The symbolic Clause IV moment was a political masterstroke. But Labour's modernisers had already won a series of political battles over the previous decade to make it possible. The expulsion of Militant and the introduction of "one member one vote" under Neil Kinnock and John Smith; the creation of a new electoral strategy to appeal to southern swing voters—as in Giles Radice's "Southern Discomfort" Fabian pamphlets—these went hand in glove with the intellectual and policy renewal of the party's agenda for social justice led by David Miliband and Patricia Hewitt at the IPPR. An emerging generation of Labour politicians and advisers shared an analysis of what needed to change—and a vastly increased number of women candidates reinforced the cultural shift. To say that the public face came last is not to underestimate Blair's achievements. He shifted gear on all of these fronts, replacing a "how much change is necessary to win" mentality with a "breakout strategy" rewarded by the scale of Labour's two landslides.
By contrast, the Tory modernisers start with a fresh face and not much else: the ideas, party reform, cultural shift and change in people will come later. But creating something both popular and coherent will be hard. The party's moderate tradition—the Europhile Tory wets—has all but died out. So we are left with Cameron, the great hope of the modernisers, a man schooled by Norman Lamont and Michael Howard. His generation formed their allegiances in the Thatcher years and tend to robust Euroscepticism. Will the electoral strategy—the "urban discomfort" analysis which the Tories need in order to win in the cities—chime with the direction of intellectual and policy debate as it did for New Labour? It seems doubtful. Many Thatcher-era think tanks focus on reliving past glories. C Change and Policy Exchange are seeking to put together a coherent modernising approach, but, on social policy, Civitas's advocacy of social conservatism outweighs anything from the liberal right. New "next generation" think tanks, such as Reform (formally cross-party but whose heart clearly beats on the right) focus on the "less state" agenda. The right knows it must make concessions to the electorate—but does not believe that it got much wrong last time around.
If Cameron is serious about a new centre-ground Toryism, his mission must be to replace the Thatcherite "slash the state" right as a governing force. The alternative is to seek gentler language to rehabilitate an updated form of Thatcherism. Either path means internal conflict. The party is split down the middle: 108 MPs voted for Liam Fox or David Davis; 45 per cent of Tory members want a move to the centre; 48 per cent want "clear blue water."

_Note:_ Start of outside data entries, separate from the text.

(* ===== verification/LsmEngine.v ===== *)
(** * The LSM engine

    Model of [LsmEngine] (08-database-indexing, lsm_engine.hpp): a memtable in
    front of a list of immutable sorted tables, newest last.  The engine is
    written against the [MemTable] interface and the tables of [SSTable]; each
    operation holds the engine latch.  The outcomes of the system calls during a
    flush are an argument of the operations. *)

From S2P Require Import Prelude Bytes Bloom SSTable SkipList.

#[local] Open Scope Z_scope.
#[local] Open Scope cpp_scope.

Module Lsm.

(** One flush: whether the file can be created, what each [write] transfers,
    whether it can be opened for reading, and the padding of the footer. *)
Record io := mk_io { created : bool; writes : nat -> list Z -> nat; reopened : bool; padding : list Z }.

Definition good_io (e : io) : Prop :=
  created e = true /\ (forall n bs, writes e n bs = length bs) /\ reopened e = true /\ length (padding e) = 4%nat.

Section engine.
Context {T : Type} {repr : T -> gmap Z Z -> Prop} {MT : MemTable T repr}.
Context (m_of : Z -> Z) (k_of : Z -> Z -> Z).

(** [files] are the files of the directory, by the number in their name. *)
Record t := mk {
  memtable_threshold_bytes_ : Z;
  next_sst_id_ : Z;
  memtable_ : T;
  sstables_ : list SST.t;
  files : gmap Z (list Z);
}.

Definition LsmEngine (threshold : Z) (dir : gmap Z (list Z)) : t := mk threshold 0 mt_empty [] dir.

Definition flush_memtable_internal (e : io) (s : t) : option t :=
  if mt_size (memtable_ s) =? 0 then Some s else
  pairs ← mt_to_vector (memtable_ s);
  let id := next_sst_id_ s in
  let old := default [] (files s !! id) in
  let '(built, content) := SST.build m_of k_of (padding e) (created e) (writes e) pairs old in
  let sstables :=
    if built then
      match SST.open (reopened e) content with Some sst => sstables_ s ++ [sst] | None => sstables_ s end
    else sstables_ s in
  Some (mk (memtable_threshold_bytes_ s) (id +64 1) mt_empty sstables
           (if built then <[id := content]> (files s) else files s)).

Definition flush_memtable (e : io) (s : t) : option t := flush_memtable_internal e s.

Definition put (draws : list bool) (e : io) (k v : Z) (s : t) : option t :=
  mem ← mt_put draws k v (memtable_ s);
  let s := mk (memtable_threshold_bytes_ s) (next_sst_id_ s) mem (sstables_ s) (files s) in
  if memtable_threshold_bytes_ s <=? mt_byte_size mem then flush_memtable_internal e s else Some s.

(** The tables from the newest to the oldest. *)
Fixpoint get_tables (k : Z) (tables : list SST.t) : option (option Z) :=
  match tables with
  | [] => Some None
  | sst :: tables => r ← SST.get k sst; match r with Some v => Some (Some v) | None => get_tables k tables end
  end.

Definition get (k : Z) (s : t) : option (option Z) :=
  r ← mt_get k (memtable_ s);
  match r with
  | Some v => Some (Some v)
  | None => get_tables k (reverse (sstables_ s))
  end.

Definition sstable_count (s : t) : Z := Z.of_nat (length (sstables_ s)).

(** ** The invariant *)

Definition table_of (sst : SST.t) (m : gmap Z Z) : Prop := forall k, SST.get k sst = Some (m !! k).

(** [tms] are the maps of the tables, newest first. *)
Record einv (s : t) (mm : gmap Z Z) (tms : list (gmap Z Z)) : Prop := {
  e_mem : repr (memtable_ s) mm;
  e_tables : Forall2 table_of (reverse (sstables_ s)) tms;
}.

Definition merged (mm : gmap Z Z) (tms : list (gmap Z Z)) : gmap Z Z := mm ∪ foldr union ∅ tms.

Lemma get_tables_spec k tables tms :
  Forall2 table_of tables tms -> get_tables k tables = Some ((foldr union ∅ tms : gmap Z Z) !! k).
Proof.
  induction 1 as [|sst m tables tms Ht _ IH]; [done|]. cbn. rewrite (Ht k). cbn [mbind option_bind].
  rewrite lookup_union. destruct (m !! k); [by destruct (_ !! k)|]. rewrite IH. by destruct (_ !! k).
Qed.

Lemma engine_get_spec k s mm tms : einv s mm tms -> get k s = Some (merged mm tms !! k).
Proof.
  intros [Hm Ht]. unfold get, merged. rewrite (mt_get_repr k _ _ Hm). cbn [mbind option_bind]. rewrite lookup_union.
  rewrite (get_tables_spec k _ _ Ht). destruct (mm !! k); by destruct (_ !! k).
Qed.

(** All keys and values are 64-bit and there are not too many of them. *)
Definition small_map (m : gmap Z Z) : Prop :=
  Z.of_nat (base.size m) < 2 ^ 40 /\ map_Forall (fun k v => SST.pair_ok (k, v)) m.

Context (Hbits : forall n, 0 <= n < 2 ^ 40 -> Bloom.num_bits_ (Bloom.BloomFilter m_of k_of n) < 2 ^ 60).

Lemma table_fits e l m :
  good_io e -> small_map m -> m <> ∅ -> StronglySorted Z.lt l.*1 -> list_to_map l = m ->
  SST.fits m_of k_of (padding e) (writes e) l.
Proof.
  intros (_ & Hw & _ & Hp) [Hsz Hok] Hne Hs Hl. pose proof (zsorted_NoDup _ Hs) as Hnd.
  assert (length l = base.size m) as Hlen by by rewrite <- Hl, map_size_list_to_map.
  constructor; try done; try (rewrite Hlen; try apply Hbits; lia).
  - apply Forall_forall. intros [k v] Hin. apply Hok. rewrite <- Hl. by apply elem_of_list_to_map_1.
  - intros ->. by rewrite <- Hl in Hne.
Qed.

Lemma flush_good e s mm tms :
  good_io e -> einv s mm tms -> small_map mm ->
  exists s' mm' tms', flush_memtable_internal e s = Some s' /\ einv s' mm' tms' /\ small_map mm' /\ merged mm' tms' = merged mm tms /\
    (mm' = ∅ \/ mm' = mm).
Proof.
  intros He [Hm Ht] Hsm. unfold flush_memtable_internal. rewrite (mt_size_repr _ _ Hm).
  pose proof Hsm as [Hsz _]. rewrite wrap_small by lia. destruct (Z.eqb_spec (Z.of_nat (base.size mm)) 0) as [H0|H0].
  - exists s, mm, tms. split_and!; [done|by constructor|done|done|by right].
  - assert (mm <> ∅) as Hne by (intros ->; by rewrite map_size_empty in H0).
    destruct (mt_to_vector_repr _ _ Hm) as (l & -> & Hs & Hl). cbn [mbind option_bind].
    pose proof (table_fits e l mm He Hsm Hne Hs Hl) as Hf. destruct He as (Hc & _ & Ho & _). rewrite Hc, Ho.
    rewrite (SST.build_table _ _ _ _ _ Hf), (SST.open_table _ _ _ _ _ Hf).
    eexists _, ∅, (mm :: tms). split; [done|]. split_and!.
    + constructor; cbn [memtable_ sstables_]; [apply mt_empty_repr|]. rewrite reverse_app. cbn. constructor; [|done].
      intros k. rewrite (SST.get_table _ _ _ _ _ Hf), Hl. done.
    + split; [done|apply map_Forall_empty].
    + unfold merged. cbn. apply (left_id_L ∅ union).
    + by left.
Qed.

(** ** Histories *)

Inductive op := Put (draws : list bool) (e : io) (k v : Z) | Flush (e : io).

Definition exec (s : option t) (o : op) : option t :=
  s ≫= match o with Put draws e k v => put draws e k v | Flush e => flush_memtable e end.

Definition abstract (m : gmap Z Z) (o : op) : gmap Z Z :=
  match o with Put _ _ k v => <[k := v]> m | Flush _ => m end.

Definition good_op (o : op) : Prop :=
  match o with Put _ e k v => good_io e /\ SST.pair_ok (k, v) | Flush e => good_io e end.

Lemma merged_insert k v mm tms : merged (<[k := v]> mm) tms = <[k := v]> (merged mm tms).
Proof. unfold merged. by rewrite insert_union_l. Qed.

Lemma small_insert k v mm (n : nat) :
  map_Forall (fun k v => SST.pair_ok (k, v)) mm -> (base.size mm <= n)%nat -> Z.of_nat (S n) < 2 ^ 40 -> SST.pair_ok (k, v) ->
  small_map (<[k := v]> mm) /\ (base.size (<[k := v]> mm) <= S n)%nat.
Proof.
  intros Hok Hsz Hn Hkv. assert (base.size (<[k := v]> mm) <= S (base.size mm))%nat as Hle.
  { destruct (mm !! k) as [w|] eqn:Hk; [rewrite map_size_insert_Some by (by rewrite Hk); lia|].
    by rewrite map_size_insert_None. }
  split; [split; [lia|by apply map_Forall_insert_2]|lia].
Qed.

(** The state after a history: its map, in at most as many keys as operations. *)
Definition after (s : t) (m : gmap Z Z) (n : nat) : Prop :=
  exists mm tms, einv s mm tms /\ small_map mm /\ (base.size mm <= n)%nat /\ merged mm tms = m.

Lemma flush_after e s m n : good_io e -> after s m n -> exists s', flush_memtable_internal e s = Some s' /\ after s' m n.
Proof.
  intros He (mm & tms & Hi & Hsm & Hn & <-).
  destruct (flush_good e s mm tms He Hi Hsm) as (s' & mm' & tms' & Hs & Hi' & Hsm' & Hm & Hcase).
  exists s'. split; [done|]. exists mm', tms'. split_and!; [done|done| |done].
  destruct Hcase as [->| ->]; [|done]. rewrite map_size_empty. lia.
Qed.

Lemma exec_after o s m n :
  good_op o -> Z.of_nat (S n) < 2 ^ 40 -> after s m n -> exists s', exec (Some s) o = Some s' /\ after s' (abstract m o) (S n).
Proof.
  assert (forall s m, after s m n -> after s m (S n)) as Hweak.
  { intros s0 m0 (mm & tms & Hi & Hsm & Hn & Hm). exists mm, tms. split_and!; [done|done|lia|done]. }
  destruct o as [draws e k v|e]; intros Hg Hn Ha.
  - destruct Hg as [He Hkv], Ha as (mm & tms & [Hm Ht] & [_ Hok] & Hsz & <-). cbn [exec mbind option_bind]. unfold put.
    destruct (mt_put_repr draws k v _ _ Hm) as (mem & -> & Hmem). cbn [mbind option_bind].
    destruct (small_insert k v mm n Hok Hsz Hn Hkv) as [Hsm Hsz'].
    assert (after (mk (memtable_threshold_bytes_ s) (next_sst_id_ s) mem (sstables_ s) (files s)) (<[k := v]> (merged mm tms)) (S n)) as Ha.
    { exists (<[k := v]> mm), tms. split_and!; [by constructor|done|done|apply merged_insert]. }
    destruct (_ <=? _); [|by eexists]. by apply flush_after.
  - destruct (flush_after e s m n Hg Ha) as (s' & Hs & Ha'). exists s'. split; [done|]. by apply Hweak.
Qed.

Lemma run_after ops threshold dir :
  Forall good_op ops -> Z.of_nat (length ops) < 2 ^ 40 ->
  exists s, foldl exec (Some (LsmEngine threshold dir)) ops = Some s /\ after s (foldl abstract ∅ ops) (length ops).
Proof.
  induction ops as [|o ops IH] using rev_ind; intros Hg Hn.
  - eexists. split; [done|]. exists ∅, []. split_and!; [constructor; [apply mt_empty_repr|constructor]| | |done].
    + split; [done|apply map_Forall_empty].
    + by rewrite map_size_empty.
  - rewrite length_app in *. cbn [length] in *. rewrite Nat.add_1_r in *. apply Forall_app in Hg as [Hg [Ho _]%Forall_cons].
    destruct IH as (s & Hs & Ha); [done|lia|]. rewrite !foldl_app, Hs. cbn [foldl]. by apply exec_after.
Qed.

(** C6. The engine is a map.  For any history of puts and flushes with working
    system calls, on any directory, threshold and memtable that keeps its
    contract, all operations return and [get] finds for every key the value put
    last, whether it is still in the memtable or in one of the tables. *)
Theorem lsm_refines ops threshold dir :
  Forall good_op ops -> Z.of_nat (length ops) < 2 ^ 40 ->
  exists s, foldl exec (Some (LsmEngine threshold dir)) ops = Some s /\
    forall k, get k s = Some (foldl abstract ∅ ops !! k).
Proof.
  intros Hg Hn. destruct (run_after ops threshold dir Hg Hn) as (s & Hs & mm & tms & Hi & _ & _ & <-).
  exists s. split; [done|]. intros k. by apply engine_get_spec.
Qed.

(** A failed flush loses the memtable.  When the file of the table cannot be
    created, or cannot be opened again, the memtable is dropped all the same:
    afterwards only the older tables answer. *)
Theorem lsm_failed_flush_drops e s mm tms :
  einv s mm tms -> small_map mm -> mm <> ∅ -> created e = false \/ reopened e = false ->
  exists s', flush_memtable e s = Some s' /\ sstables_ s' = sstables_ s /\
    forall k, get k s' = Some ((foldr union ∅ tms : gmap Z Z) !! k).
Proof.
  intros [Hm Ht] [Hsz _] Hne Hfail. unfold flush_memtable, flush_memtable_internal. rewrite (mt_size_repr _ _ Hm), wrap_small by lia.
  destruct (Z.eqb_spec (Z.of_nat (base.size mm)) 0) as [H0|H0]; [exfalso; apply Hne, map_size_empty_inv; lia|].
  destruct (mt_to_vector_repr _ _ Hm) as (l & -> & _). cbn [mbind option_bind].
  destruct (SST.build _ _ _ _ _ _ _) as [built content] eqn:Hb.
  assert ((if built then match SST.open (reopened e) content with Some sst => sstables_ s ++ [sst] | None => sstables_ s end
           else sstables_ s) = sstables_ s) as ->.
  { unfold SST.build in Hb. destruct Hfail as [Hc|Ho].
    - rewrite Hc in Hb. destruct (bool_decide _); by injection Hb as <- _.
    - rewrite Ho. by destruct built. }
  eexists. split; [done|]. split; [done|]. intros k.
  rewrite (engine_get_spec k _ ∅ tms) by (constructor; [apply mt_empty_repr|done]). unfold merged. by rewrite (left_id_L ∅ union).
Qed.
End engine.

(** ** Examples with the skip list *)

Definition ex_io : io := mk_io true (fun _ bs => length bs) true [0; 0; 0; 0].

Lemma ex_good_io : good_io ex_io.
Proof. by split_and!. Qed.

Lemma ex_bits n : 0 <= n < 2 ^ 40 -> Bloom.num_bits_ (Bloom.BloomFilter Bloom.ex_m Bloom.ex_k n) < 2 ^ 60.
Proof.
  intros Hn. unfold Bloom.BloomFilter. cbn [Bloom.num_bits_]. set (n' := if n =? 0 then 1 else n).
  assert (0 <= n' < 2 ^ 40) by (unfold n'; destruct (n =? 0); lia). unfold Bloom.ex_m.
  assert (9586 * n' / 1000 <= 9586 * n') by (apply Z.div_le_upper_bound; lia).
  assert (0 <= 9586 * n' / 1000) by (apply Z.div_pos; lia).
  rewrite !wrap_small by lia. destruct (_ <? _); lia.
Qed.

(** Two flushes by size, one requested; key 7 is overwritten in a later table. *)
Definition ex_ops : list op :=
  [Put [true; false] ex_io 7 70; Put [] ex_io 3 30; Put [true] ex_io 9 90; Put [] ex_io 7 71; Flush ex_io; Put [] ex_io 1 10].

Lemma ex_good_ops : Forall good_op ex_ops.
Proof.
  assert (forall draws k v, 0 <= k < 100 -> 0 <= v < 100 -> good_op (Put draws ex_io k v)) as Hp.
  { intros draws k v Hk Hv. split; [apply ex_good_io|]. split; unfold SST.is_u64; cbn; lia. }
  repeat apply Forall_cons_2; [apply Hp; lia..|apply ex_good_io|apply Hp; lia|constructor].
Qed.

Lemma lsm_refines_witness :
  exists s : @t SkipList.t, foldl (exec Bloom.ex_m Bloom.ex_k) (Some (LsmEngine 120 ∅)) ex_ops = Some s /\
    get 7 s = Some (Some 71) /\ get 3 s = Some (Some 30) /\ get 8 s = Some None.
Proof.
  destruct (lsm_refines (T := SkipList.t) Bloom.ex_m Bloom.ex_k ex_bits ex_ops 120 ∅) as (s & Hs & Hg).
  - exact ex_good_ops.
  - reflexivity.
  - exists s. split; [exact Hs|]. rewrite !Hg. split_and!; vm_compute; reflexivity.
Defined.

Definition ex_failing : io := mk_io false (fun _ bs => length bs) true [0; 0; 0; 0].

Lemma lsm_failed_flush_drops_witness :
  exists s s' : @t SkipList.t, foldl (exec Bloom.ex_m Bloom.ex_k) (Some (LsmEngine 120 ∅)) [Put [] ex_io 3 30] = Some s /\
    get 3 s = Some (Some 30) /\ flush_memtable Bloom.ex_m Bloom.ex_k ex_failing s = Some s' /\ get 3 s' = Some None.
Proof.
  destruct (SkipList.put_represents [] 3 30 _ _ SkipList.empty_represents) as (mem & Hmem & HR).
  destruct (lsm_failed_flush_drops (T := SkipList.t) Bloom.ex_m Bloom.ex_k ex_failing (mk 120 0 mem [] ∅) (<[3 := 30]> ∅) [])
    as (s' & Hs' & _ & Hg).
  - constructor; [exact HR|constructor].
  - split; [vm_compute; reflexivity|]. apply map_Forall_insert_2; [split; unfold SST.is_u64; cbn; lia|apply map_Forall_empty].
  - apply insert_non_empty.
  - by left.
  - exists (mk 120 0 mem [] ∅), s'. split_and!; [|apply (SkipList.get_represents 3) in HR|exact Hs'|rewrite Hg; reflexivity].
    + cbn [foldl exec mbind option_bind]. unfold put. cbn [memtable_ LsmEngine mt_empty mt_put SkipList.skiplist_memtable].
      rewrite Hmem. cbn [mbind option_bind]. vm_compute in Hmem. injection Hmem as <-. reflexivity.
    + unfold get. cbn [memtable_ mt_get SkipList.skiplist_memtable]. rewrite HR. reflexivity.
Defined.

(** A new engine on an existing directory does not see its tables. *)
Lemma lsm_reopen_empty threshold dir k : get k (LsmEngine (T := SkipList.t) threshold dir) = Some None.
Proof. done. Qed.
End Lsm.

For now, political fashion and a media desperate for a contest favours fresh-faced David Cameron. The Tory modernisers know they will soon face a post-euphoria moment as the scale of their task becomes apparent. One prominent Cameron supporter tells me that the modernisers need to have an eight-year strategy—with the hope of "lucking out" at half-time. If Cameron needs the full eight years to establish the Tory equivalent of New Labour, that should give Brown the time to discover whether a progressive consensus is really possible in Britain.